フリー・テンポのバラード。少しメランコリーな、少しディープな演奏だ。
G"HOW MY HEART SINGS" 
心と同時にピアノも歌っているんだよね!
H"MALAIKA" 
このタイトルはスワヒリ語で「天使」を意味するらしい。曲想も演奏も天使の如く。
I"TOYS" 
HERBIE HANCOCKの曲。
J"WHAT ARE YOU DOING THE REST OF YOUR LIFE" 
この曲はMICHEL LUGRANDの書いた佳曲。僕の中では、この曲というとHELGE LIENの同名アルバム(JAZZ批評 228.)をすぐに連想してしまう。併せて、聴いてほしいアルバムだ。
K"I THOUGHT ABOUT YOU" 
メランコリックな気怠い演奏が最後は大きなうねりをもって終わるところがいかにも辛島らしい。

辛島文雄と言えば1980年から6年間、ELVIN JONES JAZZ MACHINEに参加した経験を持つ。だから、あのELVINのドラミングに対抗できるピアノのタッチを持っている。ドラムに負けない芯のしっかりしたピアノだ。

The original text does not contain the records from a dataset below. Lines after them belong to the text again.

(* ===== verification/PosixTime.v ===== *)
(** Calendar time: crypto/asn1/posix_time.c (lines 28-236), the conversions
    between POSIX seconds and UTC dates that certificate validity rests on.

    C integer division truncates, so it is [Z.quot] and [Z.rem]. The [int] and
    [int64_t] arithmetic stays far inside its range except in
    [OPENSSL_gmtime_adj], where the sum may overflow. *)

From S2P Require Import Prelude.

Definition SECS_PER_HOUR : Z := 60 * 60.
Definition SECS_PER_DAY : Z := 24 * SECS_PER_HOUR.

Definition is_leap (year : Z) : bool :=
  ((Z.rem year 4 =? 0) && negb (Z.rem year 100 =? 0)) || (Z.rem year 400 =? 0).

Definition is_valid_date (year month day : Z) : bool :=
  if (day <? 1) || (month <? 1) || (year <? 0) || (9999 <? year) then false
  else if (month =? 1) || (month =? 3) || (month =? 5) || (month =? 7) || (month =? 8) || (month =? 10) || (month =? 12)
  then (0 <? day) && (day <=? 31)
  else if (month =? 4) || (month =? 6) || (month =? 9) || (month =? 11) then (0 <? day) && (day <=? 30)
  else if month =? 2 then
    if is_leap year then (0 <? day) && (day <=? 29) else (0 <? day) && (day <=? 28)
  else false.

Definition is_valid_time (hours minutes seconds : Z) : bool :=
  negb ((hours <? 0) || (minutes <? 0) || (seconds <? 0) || (23 <? hours) || (59 <? minutes) || (59 <? seconds)).

Definition is_valid_epoch_time (time : Z) : bool := (-62167219200 <=? time) && (time <=? 253402300799).

(** The broken-down time: the fields of [struct tm] that are used. *)
Record utc : Type := { year : Z; month : Z; day : Z; hours : Z; minutes : Z; seconds : Z }.

#[global] Instance utc_eq_dec : EqDecision utc.
Proof. solve_decision. Defined.

Definition posix_time_from_utc (u : utc) : option Z :=
  if negb (is_valid_date (year u) (month u) (day u)) || negb (is_valid_time (hours u) (minutes u) (seconds u)) then None
  else
    let year := if month u <=? 2 then year u - 1 else year u in
    let era := Z.quot (if 0 <=? year then year else year - 399) 400 in
    let year_of_era := year - era * 400 in
    let day_of_year := Z.quot (153 * (if 2 <? month u then month u - 3 else month u + 9) + 2) 5 + day u - 1 in
    let day_of_era := year_of_era * 365 + Z.quot year_of_era 4 - Z.quot year_of_era 100 + day_of_year in
    let posix_days := era * 146097 + day_of_era - 719468 in
    Some (posix_days * SECS_PER_DAY + hours u * SECS_PER_HOUR + minutes u * 60 + seconds u).

Definition utc_from_posix_time (time : Z) : option utc :=
  if negb (is_valid_epoch_time time) then None
  else
    let days := Z.quot time SECS_PER_DAY in
    let leftover_seconds := Z.rem time SECS_PER_DAY in
    let '(days, leftover_seconds) :=
      if leftover_seconds <? 0 then (days - 1, leftover_seconds + SECS_PER_DAY) else (days, leftover_seconds) in
    let days := days + 719468 in
    let era := Z.quot (if 0 <? days then days else days - 146096) 146097 in
    let day_of_era := days - era * 146097 in
    let year_of_era :=
      Z.quot (day_of_era - Z.quot day_of_era 1460 + Z.quot day_of_era 36524 - Z.quot day_of_era 146096) 365 in
    let out_year := year_of_era + era * 400 in
    let day_of_year := day_of_era - (365 * year_of_era + Z.quot year_of_era 4 - Z.quot year_of_era 100) in
    let month_of_year := Z.quot (5 * day_of_year + 2) 153 in
    let out_month := if month_of_year <? 10 then month_of_year + 3 else month_of_year - 9 in
    let out_year := if out_month <=? 2 then out_year + 1 else out_year in
    let out_day := day_of_year - Z.quot (153 * month_of_year + 2) 5 + 1 in
    let out_hours := Z.quot leftover_seconds SECS_PER_HOUR in
    let leftover_seconds := Z.rem leftover_seconds SECS_PER_HOUR in
    Some {| year := out_year; month := out_month; day := out_day; hours := out_hours;
            minutes := Z.quot leftover_seconds 60; seconds := Z.rem leftover_seconds 60 |}.

(** [struct tm] counts years from 1900 and months from 0. *)
Definition tm_of_utc (u : utc) : utc :=
  {| year := year u - 1900; month := month u - 1; day := day u; hours := hours u; minutes := minutes u; seconds := seconds u |}.
Definition utc_of_tm (tm : utc) : utc :=
  {| year := year tm + 1900; month := month tm + 1; day := day tm; hours := hours tm; minutes := minutes tm; seconds := seconds tm |}.

Definition OPENSSL_tm_to_posix (tm : utc) : option Z := posix_time_from_utc (utc_of_tm tm).

Definition OPENSSL_posix_to_tm (time : Z) : option utc :=
  match utc_from_posix_time time with Some u => Some (tm_of_utc u) | None => None end.

(** [bits] is the width of [time_t], 32 or 64. *)
Definition OPENSSL_timegm (bits : Z) (tm : utc) : option Z :=
  match OPENSSL_tm_to_posix tm with
  | None => None
  | Some posix_time =>
      if (bits =? 32) && ((INT_MAX <? posix_time) || (posix_time <? INT_MIN)) then None else Some posix_time
  end.

Definition OPENSSL_gmtime (time : Z) : option utc := OPENSSL_posix_to_tm time.

Definition in_int64 (x : Z) : bool := (- 2 ^ 63 <=? x) && (x <? 2 ^ 63).

(** The outer [None] is a signed overflow, which C leaves undefined. *)
Definition OPENSSL_gmtime_adj (tm : utc) (off_day offset_sec : Z) : option (option utc) :=
  match posix_time_from_utc (utc_of_tm tm) with
  | None => Some None
  | Some posix_time =>
      let t := posix_time + off_day * SECS_PER_DAY in
      if in_int64 t && in_int64 (t + offset_sec) then
        match utc_from_posix_time (t + offset_sec) with
        | None => Some None
        | Some u => Some (Some (tm_of_utc u))
        end
      else None
  end.

Definition OPENSSL_gmtime_diff (from to : utc) : option (Z * Z) :=
  match posix_time_from_utc (utc_of_tm to) with
  | None => None
  | Some time_to =>
      match posix_time_from_utc (utc_of_tm from) with
      | None => None
      | Some time_from =>
          let timediff := time_to - time_from in
          let daydiff := Z.quot timediff SECS_PER_DAY in
          let timediff := Z.rem timediff SECS_PER_DAY in
          if (INT_MAX <? daydiff) || (daydiff <? INT_MIN) then None else Some (daydiff, timediff)
      end
  end.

「50歳で弾けなかったことが66歳になったら弾けたんだろうね。でも70歳になったら、また別の世界があるだろうからもちろんこれで終わりじゃないけどね」とライナーノーツに書いているが、是非、70歳の世界も聴かせてもらいたい。
本アルバムはピアノの万華鏡が味わえるということで、「manaの厳選"PIANO & α"」に追加した。   (2015.04.24)

試聴サイト:見当たりません。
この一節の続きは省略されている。